Reputation: 1618
I'm used to instantiate object as following:
type obj-name = new type();
and now I'm using
IList<string> str_element = new List<string>();
I was expecting to see something
IList<string> actors = new IList<string>();
can somebody give me some ideas why for interface instantiation is different here?
Thanks,
Amit
Upvotes: 1
Views: 140
Reputation: 716
Interfaces define a contract, or set of functionality, that implementing classes must provide (at a minimum). By defining a variable of type IList<T>
, you are really saying, "I don't care what the actual implementation is, it just needs to provide that functionality." This means you are divorcing the 'interface' and the 'implementation' in your calling code, which is a good thing.

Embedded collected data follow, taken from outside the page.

(** X8.  How [train_func] ends.  When the first pass over the data
    loader yields no batch, [loss] is unbound at the first [loss.item()]:
    nothing has been trained, reported or printed.  Otherwise, with a
    single worker the model is not wrapped, [model.module] fails in the
    first epoch: the worker has trained on the batches of the first pass
    and has reported and printed nothing.  Otherwise, with more than one
    worker, the function returns after exactly ten reports, for the epochs
    0 to 9 in this order, even if later passes are empty; the worker of
    world rank 0 has printed the metrics of these ten reports and every
    other worker has printed nothing. *)
Theorem train_func_outcome ws wr (p0 : params) (ld0 : data_loader) :
  let result := train_func ws wr p0 ld0 in
  (first_pass ws ld0 = [] →
     result.2 = Some UnboundLocalError ∧
     model result.1 = p0 ∧ log result.1 = []) ∧
  (first_pass ws ld0 ≠ [] → ws ≤ 1 →
     result.2 = Some AttributeError ∧
     model result.1 = (replay p0 (first_pass ws ld0)).1 ∧
     log result.1 = Trained <$> first_pass ws ld0) ∧
  (first_pass ws ld0 ≠ [] → 1 < ws →
     result.2 = None ∧
     (m_epoch ∘ fst) <$> reported (log result.1) = seq 0 10 ∧
     stdout (log result.1) =
       (if wr =? 0 then fst <$> reported (log result.1) else [])).
Proof.
  intros result. subst result. unfold train_func.
  change (seq 0 10) with (0 :: seq 1 9). cbn [epochs].
  destruct (epoch_body_first ws wr p0 ld0) as (Hemp & Hone & Hmany).
  split_and!.
  - intros Hfp. by destruct (Hemp Hfp) as (s' & -> & ? & ?).
  - intros Hfp Hws. by destruct (Hone Hfp Hws) as (s' & -> & ? & ?).
  - intros Hfp Hws. destruct (Hmany Hfp Hws) as (s1 & -> & Hinv1 & Hl1 & Hr1).
    destruct (epochs_bound ws wr p0 (seq 1 9) s1 Hws Hinv1 Hl1)
      as (s2 & -> & Hinv2 & Hr2).
    simpl. split_and!; [done| |by destruct Hinv2 as (_ & _ & ?)].
    by rewrite Hr2, Hr1.
Qed.

(** X9.  Every report of [train_func] is of the last optimisation step
    made before it: its loss is the loss of the last batch trained on
    before the report, and its checkpoint holds the parameters reached by
    training from the initial parameters on all the batches before the
    report, in order (also when the epoch's own pass was empty and the
    loss is left from an earlier epoch). *)
Theorem train_func_reports_last_step ws wr (p0 : params) (ld0 : data_loader)
    pre m c post :
  log (train_func ws wr p0 ld0).1 = pre ++ Reported m c :: post →
  (replay p0 (trained pre)).2 = Some (m_loss m) ∧
  c = save_checkpoint (replay p0 (trained pre)).1.
Proof.
  unfold train_func. change (seq 0 10) with (0 :: seq 1 9). cbn [epochs].
  destruct (epoch_body_first ws wr p0 ld0) as (Hemp & Hone & Hmany).
  destruct (decide (first_pass ws ld0 = [])) as [Hfp|Hfp].
  { destruct (Hemp Hfp) as (s' & -> & _ & Hlog). simpl. rewrite Hlog.
    by destruct pre. }
  destruct (decide (1 < ws)) as [Hws|Hws].
  - destruct (Hmany Hfp Hws) as (s1 & -> & Hinv1 & Hl1 & Hr1).
    destruct (epochs_bound ws wr p0 (seq 1 9) s1 Hws Hinv1 Hl1)
      as (s2 & -> & Hinv2 & Hr2).
    simpl. destruct Hinv2 as (_ & Hall & _). apply Hall.
  - destruct (Hone Hfp ltac:(lia)) as (s' & -> & _ & Hlog). simpl.
    rewrite Hlog.
    intros Heq. apply (f_equal reported) in Heq.
    rewrite reported_app in Heq. simpl in Heq.
    replace (reported (Trained <$> first_pass ws ld0))
      with (@nil (metrics * checkpoint)) in Heq.
    + by destruct (reported pre).
    + clear. by induction (first_pass ws ld0).
Qed.
End TrainFuncProofs.

(** ** Checkpoint files *)

Lemma string_length_app (a b : string) :
  String.length (a +:+ b) = String.length a + String.length b.
Proof. induction a as [|c a IH]; simpl; [done|]. by rewrite IH. Qed.

Lemma string_app_cancel_r (a x : string) : ∀ y, x +:+ a = y +:+ a → x = y.
Proof.
  induction x as [|c x IH]; intros [|d y] Heq; simpl in *.
  - done.
  - apply (f_equal String.length) in Heq.
    rewrite !string_length_app in Heq. simpl in Heq.
    rewrite ?string_length_app in Heq. lia.
  - apply (f_equal String.length) in Heq.
    rewrite !string_length_app in Heq. simpl in Heq.
    rewrite ?string_length_app in Heq. lia.
  - injection Heq as -> Heq. f_equal. by apply IH.
Qed.

(** Joining a directory with a relative name loses nothing of the name. *)
Lemma path_join_relative (a b1 b2 : string) :
  starts_with_slash b1 = false → starts_with_slash b2 = false →
  path_join a b1 = path_join a b2 → b1 = b2.
Proof.
  unfold path_join. intros -> ->.
  destruct (String.eqb a "" || ends_with_slash a).
  - apply String.app_inj.
  - intros Heq%String.app_inj. by apply (String.app_inj "/") in Heq.
Qed.

(** X11.  In one checkpoint directory two ranks write to the same file
    only if they are the same rank, and no rank writes to the ["model.pt"]
    of the data-parallel [train_func]. *)
Theorem checkpoint_paths_distinct (dir : string) (r1 r2 : nat) :
  (checkpoint_path dir r1 = checkpoint_path dir r2 ↔ r1 = r2) ∧
  checkpoint_path dir r1 ≠ path_join dir "model.pt".
Proof.
  unfold checkpoint_path. split; [split|].
  - intros Heq%path_join_relative; [|done..].
    unfold checkpoint_file in Heq.
    apply (String.app_inj "model-rank=") in Heq.
    apply string_app_cancel_r in Heq. by apply (inj pretty).
  - by intros ->.
  - intros Heq%path_join_relative; [|done..]. discriminate Heq.
Qed.

(** ** Sizes of the messages of the Master-Worker program *)

Section Bounds.
Context `{NumpyRandom}.
Implicit Types (size r : nat) (t : list event) (w : world) (m : message).

(** Every line of the master reports a message it has received. *)
Lemma master_lines_reports size t w l :
  1 ≤ size → inv size t w → l ∈ printed (size - 1) t →
  ∃ m, m ∈ recvs t ∧ l = report m.
Proof.
  intros Hsz Hinv Hl.
  destruct (lookup_lt_is_Some_2 (procs w) (size - 1)) as [p Hp].
  { rewrite (inv_length _ _ _ Hinv). lia. }
  pose proof (inv_master _ _ _ Hinv p Hp) as Hok.
  assert (∃ ms, printed (size - 1) t = report <$> ms ∧ ∀ m, m ∈ ms → m ∈ recvs t)
    as (ms & Hout & Hsub).
  { destruct p; simpl in Hok; try done.
    - destruct Hok as [_ ->]. exists []. split; [done|].
      by intros ? ?%not_elem_of_nil.
    - destruct Hok as (_ & _ & ->). by exists (recvs t).
    - destruct Hok as (_ & pre & _ & -> & ->). exists pre. split; [done|].
      intros m' ?. apply elem_of_app. by left.
    - destruct Hok as (_ & ->). by exists (recvs t).
    - destruct Hok as (_ & ->). by exists (recvs t). }
  rewrite Hout in Hl. apply list_elem_of_fmap in Hl as (m & -> & Hm).
  exists m. split; [by apply Hsub|done].
Qed.

(** X10.  With a generator that keeps NumPy's contract for [randint]
    (a draw below [high] is in [0, high), [size=n] gives [n] draws), at
    any point of any run every message sent carries fewer than 100
    numbers, each in [0, 100), and every line of the master names a worker
    rank and a count below 100. *)
Theorem worker_message_bounds size (g0 : nat → rng) sched t w :
  (∀ g, 0 ≤ (randint 100 g).1 < 100)%Z →
  (∀ n g, (0 ≤ n)%Z → length (randint_size 100 n g).1 = Z.to_nat n) →
  (∀ n g x, x ∈ (randint_size 100 n g).1 → (0 ≤ x < 100)%Z) →
  1 ≤ size →
  exec size (init size g0) sched = Some (t, w) →
  (∀ m, m ∈ sends t →
     length (msg_data m) < 100 ∧ ∀ x, x ∈ msg_data m → (0 ≤ x < 100)%Z) ∧
  (∀ r c, MasterLine r c ∈ printed (size - 1) t → r < size - 1 ∧ c < 100).
Proof.
  intros Hcount Hlen Hrange Hsz He.
  pose proof (run_inv _ _ _ _ _ He) as Hinv.
  assert (∀ r, length (worker_data r) < 100 ∧
               ∀ x, x ∈ worker_data r → (0 ≤ x < 100)%Z) as Hdata.
  { intros r. unfold worker_data.
    pose proof (Hcount (seed (Z.of_nat r))) as Hc.
    destruct (randint 100 (seed (Z.of_nat r))) as [n g]. simpl in Hc.
    split; [rewrite Hlen by lia; lia|]. intros x. apply Hrange. }
  split.
  - intros m Hm. apply (inv_sends _ _ _ Hinv) in Hm as [_ ->]. apply Hdata.
  - intros r c Hl.
    destruct (master_lines_reports size t w _ Hsz Hinv Hl) as (m & Hm & Heq).
    apply (inv_received _ _ _ _ Hinv) in Hm as [Hsrc Hwm].
    unfold report in Heq. injection Heq as -> ->. split; [done|].
    rewrite Hwm. apply Hdata.
Qed.
End Bounds.

(** The stand-in generator keeps the contract. *)
Lemma lcg_randint_range high (s : Z) :
  (0 < high)%Z → (0 ≤ (lcg_randint high s).1 < high)%Z.
Proof. intros Hh. unfold lcg_randint. simpl. by apply Z.mod_pos_bound. Qed.

Lemma lcg_draws_length high n (s : Z) : length (lcg_draws high n s).1 = n.
Proof.
  revert s. induction n as [|n IH]; intros s; simpl; [done|].
  specialize (IH (lcg_next s)). destruct (lcg_draws high n (lcg_next s)).
  simpl in *. by rewrite IH.
Qed.

Lemma lcg_draws_range high n (s : Z) x :
  (0 < high)%Z → x ∈ (lcg_draws high n s).1 → (0 ≤ x < high)%Z.
Proof.
  intros Hh. revert s. induction n as [|n IH]; intros s; simpl.
  - by intros ?%not_elem_of_nil.
  - specialize (IH (lcg_next s)).
    destruct (lcg_draws high n (lcg_next s)). simpl in *.
    intros [->|Hin]%elem_of_cons; [|by auto].
    by apply Z.mod_pos_bound.
Qed.

(** ** The Master-Worker program on concrete runs *)

#[local] Existing Instance lcg_random.

(** Three processes, the master matching rank 1 first. *)
Lemma master_worker_exchange_witness :
  2 ≤ 3 ∧
  ∃ t w,
    exec 3 (init 3 entropy_a) sched_complete_3 = Some (t, w) ∧
    finished w = true ∧
    length (recvs t) = 2 ∧
    recvs t ≡ₚ sends t ∧
    printed 2 t = [MasterLine 1 (length (worker_data 1));
                   MasterLine 0 (length (worker_data 0))].
Proof.
  split; [lia|].
  destruct (master_worker_exchange 3 entropy_a) as [_ Hall]; [lia|].
  eexists _, _. split; [reflexivity|].
  edestruct (Hall sched_complete_3) as (_ & _ & _ & Hlen & _ & Hperm & _ & Hout);
    [reflexivity|reflexivity|].
  split; [reflexivity|]. split; [exact Hlen|]. split; [exact Hperm|].
  etrans; [exact Hout|reflexivity].
Defined.
(** * CppSqlWrapper: a shallow embedding of [CppSqlWrapper.cpp] / [CppSqlWrapper.h]

    The wrapper is glue code around the SQLite3 C API.  The API itself is not
    part of the repository, so it is kept abstract: an [Engine] answers the
    calls of [sqlite3_api] and threads its own state.  The wrapper's objects
    ([SqlStatement], [SqlDatabase]) live in a store indexed by their address,
    because the code mutates them in place, keeps back-pointers to them
    ([ResultRow::mpParent]) and leaves them mutated when an exception
    propagates. *)

From Stdlib Require Import ZArith String Ascii List Bool Lia.
From Stdlib Require PrimFloat.
From stdpp Require Import base option gmap strings pretty list.

Open Scope Z_scope.

(** ** Pointers and handles *)

(** A native handle is a non-null address; a C pointer to one is an [option]. *)
Definition sqlite3 := positive.
Definition sqlite3_stmt := positive.
Definition addr := positive.
Abbreviation NULL := None (only parsing).

(** C [double]. *)
Definition double := PrimFloat.float.

(** [p != 0] for a pointer. *)
Definition nonnull {A} (p : option A) : bool :=
  match p with
  | Some _ => true
  | None => false
  end.

(** [const char*]: a possibly null pointer to a NUL-terminated string. *)
Definition cstring := option string.

(** The bytes of a C string stop at the first NUL. *)
Fixpoint c_str (s : string) : string :=
  match s with
  | EmptyString => EmptyString
  | String c s' => if Ascii.eqb c Ascii.zero then EmptyString else String c (c_str s')
  end.

Definition strlen (s : string) : Z := Z.of_nat (String.length (c_str s)).

Definition strcmp (a b : string) : Z :=
  match String.compare (c_str a) (c_str b) with
  | Eq => 0
  | Lt => -1
  | Gt => 1
  end.

(** ** Constants *)

(** Result codes of [sqlite3.h] (included by the source, not part of it).
    The positions of the names in [code_descr] below agree with the values
    of [SQLITE_OK], [SQLITE_ERROR] and [SQLITE_BUSY]. *)
Definition SQLITE_OK : Z := 0.
Definition SQLITE_ERROR : Z := 1.
Definition SQLITE_BUSY : Z := 5.
Definition SQLITE_ROW : Z := 100.
Definition SQLITE_DONE : Z := 101.

(** [enum SqlType] of [CppSqlWrapper.h]. *)
Definition SQLITE_INTEGER : Z := 1.
Definition SQLITE_FLOAT : Z := 2.
Definition SQLITE_TEXT : Z := 3.
Definition SQLITE_BLOB : Z := 4.
Definition SQLITE_NULL : Z := 5.

Definition INT_MAX : Z := 2147483647.
Definition INT_MIN : Z := -2147483648.

(** The conversion of an integer value to [int] when it is passed for an
    [int] parameter: the value modulo 2^32 in [INT_MIN .. INT_MAX]. *)
Definition to_int (z : Z) : Z := (z - INT_MIN) mod 4294967296 + INT_MIN.

(** ** Exceptions *)

Inductive exn :=
| SqlDatabaseException (reason : string)
| SqlDatabaseBusyException.

(** [std::runtime_error::what()] as built by the two constructors of the header. *)
Definition what (e : exn) : string :=
  match e with
  | SqlDatabaseException reason => "Database error: " +:+ reason
  | SqlDatabaseBusyException => "Database error: " +:+ "Database error: Database busy."
  end.
(** X4.  Every entity of a pass, whatever the token stream, is of type
    [class] or [struct], has a non-empty name, and carries a unique name and
    a display name that agree with its own namespace, name and template
    parameters. *)
Theorem entity_pass_records_consistent :
  forall filtered_tokens : list string,
  exists st,
    scan_entities filtered_tokens = Some st /\
    Forall (fun e =>
              (entity_type e = CPPParsingKeyword.CLASS
               \/ entity_type e = CPPParsingKeyword.STRUCT) /\
              entity_name e <> "" /\
              names_consistent e)
           (scanned_entities st).
Proof.
  intros filtered_tokens.
  destruct (scan_entities_total filtered_tokens) as (st & Hrun).
  exists st. split; [exact Hrun|].
  unfold scan_entities in Hrun.
  apply (scan_from_entities_invariant _) with (3 := Hrun); [|constructor].
  intros st0 token following parsed Htoken Hparsed.
  destruct (build_entity_fields st0 token following parsed) as (Hn & _ & _ & Hk).
  rewrite Hk, Hn. split; [exact Htoken|].
  split; [now apply class_name_nonempty in Hparsed|].
  unfold build_entity. apply composer_names_consistent.
Qed.

(** ** Tokens without effect *)

Lemma scan_token_inert :
  forall st token following,
    changes_state token = false -> scan_token st token following = Some st.
Proof.
  intros st token following H. unfold changes_state, declaration_keyword in H.
  repeat (apply orb_false_elim in H as [H ?]).
  unfold scan_token.
  repeat match goal with E : _ = false |- _ => rewrite E; clear E end.
  reflexivity.
Qed.

(** X5.  Only [template], [class], [struct], [namespace] and [}] tokens
    change the state of the pass: a run of other tokens, such as [{], [;] or
    plain identifiers, leaves stacks, pending parameters, entities, counters
    and log as they are. *)
Theorem other_tokens_leave_state :
  forall (st : scan_state) (triples : list (nat * string * list string)),
    Forall (fun triple => changes_state (snd (fst triple)) = false) triples ->
    scan_from st triples = Some st.
Proof.
  intros st triples H. induction H as [|[[index token] following] more Ht _ IH].
  - reflexivity.
  - cbn [scan_from]. cbn in Ht. now rewrite (scan_token_inert _ _ _ Ht).
Qed.
(* ===== verification/_CoqProject ===== *)
-Q . S2P
Prelude.v
Bits.v
Ram.v
Pmm.v
PmmSpec.v
PmmContig.v
PmmInit.v
PmmProps.v
Frames.v
Vmm.v
PageTable.v
VmmSpec.v
VmmMap.v
VmmSpace.v
VmmCow.v
VmmUser.v
VmmCopy.v
Uaccess.v
VmmProps.v
MemCalls.v
VmaSpec.v
MemAreas.v
MemMerge.v
MemPages.v
MemSystem.v
MemMaps.v
MemProps.v
VmmDestroy.v
VmmScope.v
VmmClone.v
VmmFork.v
VmmForkRun.v
VmmForkable.v
VmmLife.v
Links.v
SchedState.v
Sched.v
WaitQueue.v
Task.v
Signal.v
TaskLife.v
Timer.v
SchedSpec.v
SchedRun.v
WaitSpec.v
SchedInv.v
SchedSystem.v
SchedProps.v
Heap.v
HeapSpec.v
HeapRun.v
HeapBlocks.v
HeapUse.v
HeapClient.v
HeapPages.v
HeapProps.v
NetState.v
Net.v
SocketOps.v
NetRing.v
NetSpec.v
NetRecv.v
NetInput.v
NetStream.v
NetFrames.v
NetCalls.v
NetLife.v
NetQueue.v
NetSystem.v
NetProps.v
Spinlock.v
Tty.v
TtySpec.v
TtyProps.v
#[global] Set Default Goal Selector "!".

(** ** Machine integers

    A [w]-bit C integer is a [Z]; every operation that can leave the range
    writes its wrap-around out with one of these truncations. *)

Definition u8 (z : Z) : Z := z `mod` 2 ^ 8.
Definition u16 (z : Z) : Z := z `mod` 2 ^ 16.
Definition u32 (z : Z) : Z := z `mod` 2 ^ 32.
Definition u64 (z : Z) : Z := z `mod` 2 ^ 64.
(** Two's complement reinterpretation, [int8_t] and [int]. *)
Definition i8 (z : Z) : Z := (z + 2 ^ 7) `mod` 2 ^ 8 - 2 ^ 7.
Definition i32 (z : Z) : Z := (z + 2 ^ 31) `mod` 2 ^ 32 - 2 ^ 31.

(** Error numbers (include/sys/syscall.h). *)
Definition EPERM : Z := 1.
Definition EBADF : Z := 9.
Definition EAGAIN : Z := 11.
Definition ENOMEM : Z := 12.
Definition EFAULT : Z := 14.
Definition ENODEV : Z := 19.
Definition EINVAL : Z := 22.
Definition ENFILE : Z := 23.
Definition EMFILE : Z := 24.
Definition EPIPE : Z := 32.
Definition ENOSYS : Z := 38.
Definition ENOTSOCK : Z := 88.
Definition EDESTADDRREQ : Z := 89.
Definition ENOPROTOOPT : Z := 92.
Definition ENOTSUP : Z := 95.
Definition EOPNOTSUPP : Z := 95.
Definition EAFNOSUPPORT : Z := 97.
Definition EISCONN : Z := 106.
Definition ENOTCONN : Z := 107.

Declare Scope c_scope.
Delimit Scope c_scope with C.
Open Scope Z_scope.

(** [uint64_t] arithmetic and bit operations. *)
Notation "x +! y" := (u64 (x + y)) (at level 50, left associativity) : c_scope.
Notation "x -! y" := (u64 (x - y)) (at level 50, left associativity) : c_scope.
Notation "x *! y" := (u64 (x * y)) (at level 40, left associativity) : c_scope.
Notation "x <<! y" := (u64 (Z.shiftl x y)) (at level 50, left associativity) : c_scope.
Notation "x >>! y" := (Z.shiftr x y) (at level 50, left associativity) : c_scope.
Notation "x &! y" := (Z.land x y) (at level 50, left associativity) : c_scope.
Notation "x |! y" := (Z.lor x y) (at level 50, left associativity) : c_scope.
Notation "~! x" := (u64 (Z.lnot x)) (at level 35, right associativity) : c_scope.
Open Scope c_scope.

(** ** Effects

    A kernel routine runs on a state [S].  It either finishes, or it stops:
    [panic()] halts the machine, an access to memory the program does not own
    is undefined, and a loop over a cyclic list spins for ever. *)

Inductive stop :=
| Panicked (why : string)
| Undefined
| Spinning.

Inductive outcome (A : Type) :=
| Done (a : A)
| Stop (r : stop).
Arguments Done {_} _.
Arguments Stop {_} _.

Definition prog (S A : Type) : Type := S → outcome (A * S).

Section prog.
Context {S : Type}.

#[global] Instance prog_ret : MRet (prog S) := λ A a s, Done (a, s).
#[global] Instance prog_bind : MBind (prog S) := λ A B k m s,
  match m s with
  | Done (a, s') => k a s'
  | Stop r => Stop r
  end.

Definition get : prog S S := λ s, Done (s, s).
Definition gets {A} (f : S → A) : prog S A := λ s, Done (f s, s).
Definition modify (f : S → S) : prog S unit := λ s, Done ((), f s).
Definition panic {A} (why : string) : prog S A := λ _, Stop (Panicked why).
Definition undef {A} : prog S A := λ _, Stop Undefined.
Definition spin {A} : prog S A := λ _, Stop Spinning.

(** [if (b) return/execute m;] *)
Definition when (b : bool) (m : prog S unit) : prog S unit :=
  if b then m else mret ().

(** Pointer that must be valid at this point. *)
Definition deref {A} (o : option A) : prog S A :=
  match o with Some a => mret a | None => undef end.

(** [for (i = i0; n iterations; i += step) body]; the body returns
    [Some r] to leave the enclosing function with [r]. *)
Fixpoint for_until {R} (n : nat) (i step : Z) (body : Z → prog S (option R))
    : prog S (option R) :=
  match n with
  | O => mret None
  | Datatypes.S n =>
      r ← body i;
      match r with
      | Some x => mret (Some x)
      | None => for_until n (i + step) step body
      end
  end.

(** The same loop without an early exit. *)
Fixpoint for_each {A} (l : list A) (body : A → prog S unit) : prog S unit :=
  match l with
  | [] => mret ()
  | a :: l => body a;; for_each l body
  end.

(** A loop that carries local variables [v] besides the state. *)
Fixpoint for_fold {A V} (l : list A) (v : V) (body : V → A → prog S V)
    : prog S V :=
  match l with
  | [] => mret v
  | a :: l => v' ← body v a; for_fold l v' body
  end.
End prog.

(** Run a routine of one component inside the state of another. *)
Definition zoom {S T A} (proj : T → S) (inj : S → T → T) (m : prog S A)
    : prog T A :=
  λ t, match m (proj t) with
       | Done (a, s) => Done (a, inj s t)
       | Stop r => Stop r
       end.

(** ** Total weakest precondition: the routine finishes, and [Q] holds. *)

Definition wp {S A} (m : prog S A) (Q : A → S → Prop) (s : S) : Prop :=
  match m s with
  | Done (a, s') => Q a s'
  | Stop _ => False
  end.

Section wp.
Context {S : Type}.

Lemma wp_ret {A} (a : A) (Q : A → S → Prop) s :
  Q a s → wp (mret a) Q s.
Proof. done. Qed.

The real power of interfaces is where you have pluggable code. If you were defining a library, rather than returning a List<T>
instance, you could return an IList<T>
instance (which AFAIK, is what the LINQ functionality does). This allows you to change the internal implementation of the object returned (it might be a linked list, or a B-Tree, or whatever), and calling code doesn't need to change.
Alot of the mocking libraries out there (e.g. NMock, Moq, etc) take advantage of interfaces and can generate implementing classes for testing purposes.
Upvotes: 1
Reputation: 18863
You can use LINQ: for example
This will give you something of a more Concrete Type.
using System.Linq;
IList<Foo> list = new List<Foo>();
IEnumerable<Foo> sortedEnum = list.OrderBy(f=>f.Bar);
IList<Foo> sortedList = sortedEnum.ToList()
Upvotes: 0
Reputation: 9425
The reason you can't do = new IList<string>()
is because IList<T>
is an interface and you can't initialize interfaces as there is no body of code to call. I would reccomend doing
List<string> actors = new List<string>()
instead.
Upvotes: 3
Reputation: 888233
An interface is just that — an interface, or a specification of what methods should exist.
An interface does not contain any actual code.
Interfaces can only be used as types that hold concrete classes.
It doesn't make sense to create an instance of an interface, since there is nothing to instantiate.